[Stored data]

== Segment start ==

(* ===== verification/Random.v ===== *)
(** * Pseudo-random numbers (lib/random.c)

    The RC4 generator: its static variables are the state, an array access outside the 256
    bytes of [s] is [Stuck], and [random_bytes] gives the bytes that it writes to its buffer. *)
From S2P Require Import Prelude Mem CString Sorting.

Record rc4 := Rc4 { s_box : list Z; s_i : Z; s_j : Z; inited : bool }.

Definition u8 (z : Z) : Z := z mod 256.

(** [s[i]]. *)
Definition s_get (s : list Z) (i : Z) : res Z :=
  match s !! Z.to_nat i with Some v => Ret v | None => Stuck end.
Definition swap_byte (s : list Z) (a b : Z) : res (list Z) :=
  t ← s_get s a;
  v ← s_get s b;
  Ret (<[Z.to_nat b := t]> (<[Z.to_nat a := v]> s)).

(** [for (i = 0; i < 256; i++) s[i] = i;] *)
Fixpoint fill_loop (n : nat) (i : Z) (s : list Z) : list Z :=
  match n with
  | O => s
  | S n => fill_loop n (i + 1) (<[Z.to_nat i := u8 i]> s)
  end.
(** [seedp[i % sizeof seed]]: the bytes of the seed, the least significant first. *)
Definition seed_byte (seed i : Z) : Z := u8 (Z.shiftr seed (8 * (i mod 4))).
Fixpoint mix_loop (n : nat) (seed i j : Z) (s : list Z) : res (list Z) :=
  match n with
  | O => Ret s
  | S n =>
    si ← s_get s i;
    let j := u8 (j + (si + seed_byte seed i)) in
    s ← swap_byte s i j;
    mix_loop n seed (i + 1) j s
  end.
Definition random_init (st : rc4) (seed : Z) : res rc4 :=
  let s := fill_loop 256 0 (s_box st) in
  s ← mix_loop 256 seed 0 0 s;
  Ret (Rc4 s 0 0 true).

(** The body of the loop: one byte. *)
Definition random_byte (st : rc4) : res (Z * rc4) :=
  let i := u8 (s_i st + 1) in
  si ← s_get (s_box st) i;
  let j := u8 (s_j st + si) in
  s ← swap_byte (s_box st) i j;
  si ← s_get s i;
  sj ← s_get s j;
  b ← s_get s (u8 (si + sj));
  Ret (b, Rc4 s i j (inited st)).
Fixpoint bytes_loop (n : nat) (st : rc4) : res (list Z * rc4) :=
  match n with
  | O => Ret ([], st)
  | S n =>
    '(b, st) ← random_byte st;
    '(bs, st) ← bytes_loop n st;
    Ret (b :: bs, st)
  end.
Definition random_bytes (st : rc4) (size : nat) : res (list Z * rc4) :=
  st ← (if inited st then Ret st else random_init st 0);
  bytes_loop size st.
Definition random_ulong (st : rc4) : res (Z * rc4) :=
  '(bs, st) ← random_bytes st 4;
  Ret (foldr (λ b v, b + 256 * v) 0 bs, st).

(** The boot state: static variables are zero. *)
Definition rc4_boot : rc4 := Rc4 (replicate 256 0) 0 0 false.

(** ** Types *)
Definition is_byte (z : Z) : Prop := 0 ≤ z < 256.

(** The variables have their declared sizes, and a generator that was seeded has a
    permutation of the 256 bytes in [s]. *)
Definition rc4_typed (st : rc4) : Prop :=
  length (s_box st) = 256%nat ∧ is_byte (s_i st) ∧ is_byte (s_j st)
  ∧ (inited st = true → s_box st ≡ₚ seqZ 0 256).

Lemma u8_byte z : is_byte (u8 z).
Proof. apply Z.mod_pos_bound. lia. Qed.

Section Permuted.
Variable s : list Z.
Hypothesis Hs : s ≡ₚ seqZ 0 256.

Lemma box_length : length s = 256%nat.
Proof using Hs. rewrite Hs. apply length_seqZ. Qed.
Lemma box_byte i v : s !! i = Some v → is_byte v.
Proof using Hs.
  intros Hv. apply list_elem_of_lookup_2 in Hv. rewrite Hs in Hv. apply elem_of_seqZ in Hv. unfold is_byte. lia.
Qed.
Lemma s_get_ok i : is_byte i → ∃ v, s_get s i = Ret v ∧ s !! Z.to_nat i = Some v ∧ is_byte v.
Proof using Hs.
  intros Hi. unfold s_get. unfold is_byte in Hi. pose proof box_length.
  destruct (lookup_lt_is_Some_2 s (Z.to_nat i)) as [v Hv]; [lia|]. rewrite Hv.
  exists v. split; [done|]. split; [done|]. by apply box_byte in Hv.
Qed.
Lemma swap_byte_ok a b :
  is_byte a → is_byte b → ∃ s', swap_byte s a b = Ret s' ∧ s' ≡ₚ seqZ 0 256.
Proof using Hs.
  intros Ha Hb. destruct (s_get_ok a Ha) as (va & Ea & La & _), (s_get_ok b Hb) as (vb & Eb & Lb & _).
  unfold swap_byte. rewrite Ea, bind_Ret, Eb, bind_Ret. eexists. split; [reflexivity|].
  rewrite <- Hs. symmetry. pose proof box_length as Hl. unfold is_byte in *.
  pose proof (swap_at_perm s (Z.to_nat b + 1) (Z.to_nat a + 1)) as Hp.
  unfold swap_at, at_idx in Hp. rewrite !Nat.add_sub in Hp.
  rewrite (list_lookup_total_correct _ _ _ La), (list_lookup_total_correct _ _ _ Lb) in Hp.
  symmetry. apply Hp; lia.
Qed.
End Permuted.

(** The fill loop writes the identity, whatever was there. *)
Lemma fill_loop_spec n : ∀ i s, 0 ≤ i → i + Z.of_nat n = 256 → length s = 256%nat →
  (∀ k, (k < Z.to_nat i)%nat → s !! k = Some (Z.of_nat k)) → fill_loop n i s = seqZ 0 256.
Proof.
  induction n as [|n IH]; intros i s Hi Hn Hl Hs; cbn [fill_loop].
  - apply list_eq. intros k. destruct (decide (k < 256)%nat) as [Hk|Hk].
    + rewrite Hs by lia. symmetry. apply lookup_seqZ. lia.
    + rewrite !lookup_ge_None_2; [done|rewrite length_seqZ; lia|lia].
  - apply IH; [lia|lia|by rewrite length_insert|]. intros k Hk. unfold u8. rewrite Z.mod_small by lia.
    destruct (decide (k = Z.to_nat i)) as [->|].
    + rewrite list_lookup_insert_eq by lia. f_equal. lia.
    + rewrite list_lookup_insert_ne by lia. apply Hs. lia.
Qed.

Lemma mix_loop_ok n : ∀ seed i j s,
  s ≡ₚ seqZ 0 256 → 0 ≤ i → i + Z.of_nat n ≤ 256 →
  ∃ s', mix_loop n seed i j s = Ret s' ∧ s' ≡ₚ seqZ 0 256.
Proof.
  induction n as [|n IH]; intros seed i j s Hs Hi Hn; cbn [mix_loop]; [by exists s|].
  destruct (s_get_ok s Hs i) as (v & -> & _); [unfold is_byte; lia|]. rewrite bind_Ret.
  destruct (swap_byte_ok s Hs i (u8 (j + (v + seed_byte seed i)))) as (s' & -> & Hs');
    [unfold is_byte; lia|apply u8_byte|]. rewrite bind_Ret. apply IH; [done|lia|lia].
Qed.

Lemma random_init_ok st seed :
  length (s_box st) = 256%nat →
  ∃ st', random_init st seed = Ret st' ∧ rc4_typed st' ∧ inited st' = true.
Proof.
  intros Hl. unfold random_init. rewrite fill_loop_spec by (done || lia).
  destruct (mix_loop_ok 256 seed 0 0 (seqZ 0 256)) as (s' & -> & Hs'); [done|lia|lia|].
  rewrite bind_Ret. eexists. split; [reflexivity|]. split; [|done]. split; [by apply box_length|].
  split; [done|]. by split.
Qed.

Lemma random_byte_ok st :
  rc4_typed st → inited st = true →
  ∃ b st', random_byte st = Ret (b, st') ∧ is_byte b ∧ rc4_typed st' ∧ inited st' = true.
Proof.
  intros (_ & _ & _ & Hp) Hi. specialize (Hp Hi). unfold random_byte.
  destruct (s_get_ok _ Hp (u8 (s_i st + 1)) (u8_byte _)) as (v & -> & _). rewrite bind_Ret.
  destruct (swap_byte_ok _ Hp _ (u8 (s_j st + v)) (u8_byte (s_i st + 1)) (u8_byte _)) as (s' & -> & Hs').
  rewrite bind_Ret.
  destruct (s_get_ok _ Hs' (u8 (s_i st + 1)) (u8_byte _)) as (vi & -> & _). rewrite bind_Ret.
  destruct (s_get_ok _ Hs' (u8 (s_j st + v)) (u8_byte _)) as (vj & -> & _). rewrite bind_Ret.
  destruct (s_get_ok _ Hs' (u8 (vi + vj)) (u8_byte _)) as (b & -> & _ & Hb). rewrite bind_Ret.
  eexists b, _. split; [reflexivity|]. split; [done|]. split; [|done].
  split; [by apply box_length|]. split; [apply u8_byte|]. split; [apply u8_byte|done].
Qed.

Lemma bytes_loop_ok n : ∀ st, rc4_typed st → inited st = true →
  ∃ bs st', bytes_loop n st = Ret (bs, st') ∧ length bs = n ∧ Forall is_byte bs
    ∧ rc4_typed st' ∧ inited st' = true.
Proof.
  induction n as [|n IH]; intros st Ht Hi; cbn [bytes_loop]; [by exists [], st|].
  destruct (random_byte_ok st Ht Hi) as (b & st1 & -> & Hb & Ht1 & Hi1). rewrite bind_Ret.
  destruct (IH st1 Ht1 Hi1) as (bs & st2 & -> & Hl & Hbs & Ht2 & Hi2). rewrite bind_Ret.
  exists (b :: bs), st2. split; [done|]. split; [by cbn; f_equal|]. split; [by constructor|]. done.
Qed.

Lemma bytes_loop_add n k : ∀ st,
  bytes_loop (n + k) st
  = '(bs, st) ← bytes_loop n st; '(bs', st) ← bytes_loop k st; Ret (bs ++ bs', st).
Proof.
  induction n as [|n IH]; intros st; cbn [bytes_loop Nat.add].
  - rewrite bind_Ret. by destruct (bytes_loop k st) as [[]| |].
  - destruct (random_byte st) as [[b st1]| |]; [|done..]. cbn [mbind res_bind]. rewrite IH.
    destruct (bytes_loop n st1) as [[bs st2]| |]; [|done..]. cbn [mbind res_bind].
    by destruct (bytes_loop k st2) as [[bs' st3]| |].
Qed.

(** ** Theorems *)

(** C37: the generator's variables keep their types, and its table stays a permutation of the 256
    bytes, from any initial contents and under any seeds and requests; a request returns as
    many bytes as it asks for, never reads outside the table, and [random_ulong] is a word. *)
Theorem random_well_typed st :
  rc4_typed st →
  (∀ seed, ∃ st', random_init st seed = Ret st' ∧ rc4_typed st')
  ∧ (∀ n, ∃ bs st', random_bytes st n = Ret (bs, st') ∧ length bs = n ∧ Forall is_byte bs
       ∧ rc4_typed st')
  ∧ (∃ v st', random_ulong st = Ret (v, st') ∧ is_u32 v ∧ rc4_typed st').
Proof.
  intros Ht.
  assert (∀ n, ∃ bs st', random_bytes st n = Ret (bs, st') ∧ length bs = n ∧ Forall is_byte bs
            ∧ rc4_typed st') as Hb.
  { intros n. unfold random_bytes. destruct (inited st) eqn:Hi.
    - rewrite bind_Ret. destruct (bytes_loop_ok n st Ht Hi) as (bs & st' & E & Hl & Hbs & Ht' & _). eauto 6.
    - destruct (random_init_ok st 0 (proj1 Ht)) as (st1 & -> & Ht1 & Hi1). rewrite bind_Ret.
      destruct (bytes_loop_ok n st1 Ht1 Hi1) as (bs & st' & E & Hl & Hbs & Ht' & _). eauto 6. }
  split_and!; [|done|].
  - intros seed. destruct (random_init_ok st seed (proj1 Ht)) as (st' & E & Ht' & _). eauto.
  - destruct (Hb 4%nat) as (bs & st' & E & Hl & Hbs & Ht'). unfold random_ulong. rewrite E, bind_Ret.
    eexists _, st'. split; [reflexivity|]. split; [|done].
    destruct bs as [|a [|b [|c [|d [|]]]]]; try done. rewrite !Forall_cons in Hbs.
    destruct Hbs as (Ha & Hb' & Hc & Hd & _). unfold is_byte, is_u32 in *. cbn [foldr]. lia.
Qed.

Lemma random_witness :
  ∃ v st', random_ulong rc4_boot = Ret (v, st') ∧ is_u32 v ∧ rc4_typed st'.
Proof. apply (random_well_typed rc4_boot). by repeat split. Defined.

(** Requests are consecutive parts of one stream: how a caller splits them does not matter. *)
Theorem random_bytes_split st n k bs st' :
  random_bytes st n = Ret (bs, st') → inited st' = true →
  random_bytes st (n + k) = '(bs', st'') ← random_bytes st' k; Ret (bs ++ bs', st'').
Proof.
  unfold random_bytes. intros H Hi. bind_inv H. rewrite H0, bind_Ret, bytes_loop_add, H, Hi, !bind_Ret. done.
Qed.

== Segment end ==

• **Task instructions**
Among the records above, only the lines between the line holding "Variable s : list Z." and the line holding "Lemma mix_loop_ok n", inclusive, are to be output, exactly as written.

• **Result**
Variable s : list Z.
Hypothesis Hs : s ≡ₚ seqZ 0 256.

Lemma box_length : length s = 256%nat.
Proof using Hs. rewrite Hs. apply length_seqZ. Qed.
Lemma box_byte i v : s !! i = Some v → is_byte v.
Proof using Hs.
  intros Hv. apply list_elem_of_lookup_2 in Hv. rewrite Hs in Hv. apply elem_of_seqZ in Hv. unfold is_byte. lia.
Qed.
Lemma s_get_ok i : is_byte i → ∃ v, s_get s i = Ret v ∧ s !! Z.to_nat i = Some v ∧ is_byte v.
Proof using Hs.
  intros Hi. unfold s_get. unfold is_byte in Hi. pose proof box_length.
  destruct (lookup_lt_is_Some_2 s (Z.to_nat i)) as [v Hv]; [lia|]. rewrite Hv.
  exists v. split; [done|]. split; [done|]. by apply box_byte in Hv.
Qed.
Lemma swap_byte_ok a b :
  is_byte a → is_byte b → ∃ s', swap_byte s a b = Ret s' ∧ s' ≡ₚ seqZ 0 256.
Proof using Hs.
  intros Ha Hb. destruct (s_get_ok a Ha) as (va & Ea & La & _), (s_get_ok b Hb) as (vb & Eb & Lb & _).
  unfold swap_byte. rewrite Ea, bind_Ret, Eb, bind_Ret. eexists. split; [reflexivity|].
  rewrite <- Hs. symmetry. pose proof box_length as Hl. unfold is_byte in *.
  pose proof (swap_at_perm s (Z.to_nat b + 1) (Z.to_nat a + 1)) as Hp.
  unfold swap_at, at_idx in Hp. rewrite !Nat.add_sub in Hp.
  rewrite (list_lookup_total_correct _ _ _ La), (list_lookup_total_correct _ _ _ Lb) in Hp.
  symmetry. apply Hp; lia.
Qed.
End Permuted.

(** The fill loop writes the identity, whatever was there. *)
Lemma fill_loop_spec n : ∀ i s, 0 ≤ i → i + Z.of_nat n = 256 → length s = 256%nat →
  (∀ k, (k < Z.to_nat i)%nat → s !! k = Some (Z.of_nat k)) → fill_loop n i s = seqZ 0 256.
Proof.
  induction n as [|n IH]; intros i s Hi Hn Hl Hs; cbn [fill_loop].
  - apply list_eq. intros k. destruct (decide (k < 256)%nat) as [Hk|Hk].
    + rewrite Hs by lia. symmetry. apply lookup_seqZ. lia.
    + rewrite !lookup_ge_None_2; [done|rewrite length_seqZ; lia|lia].
  - apply IH; [lia|lia|by rewrite length_insert|]. intros k Hk. unfold u8. rewrite Z.mod_small by lia.
    destruct (decide (k = Z.to_nat i)) as [->|].
    + rewrite list_lookup_insert_eq by lia. f_equal. lia.
    + rewrite list_lookup_insert_ne by lia. apply Hs. lia.
Qed.

Lemma mix_loop_ok n : ∀ seed i j s,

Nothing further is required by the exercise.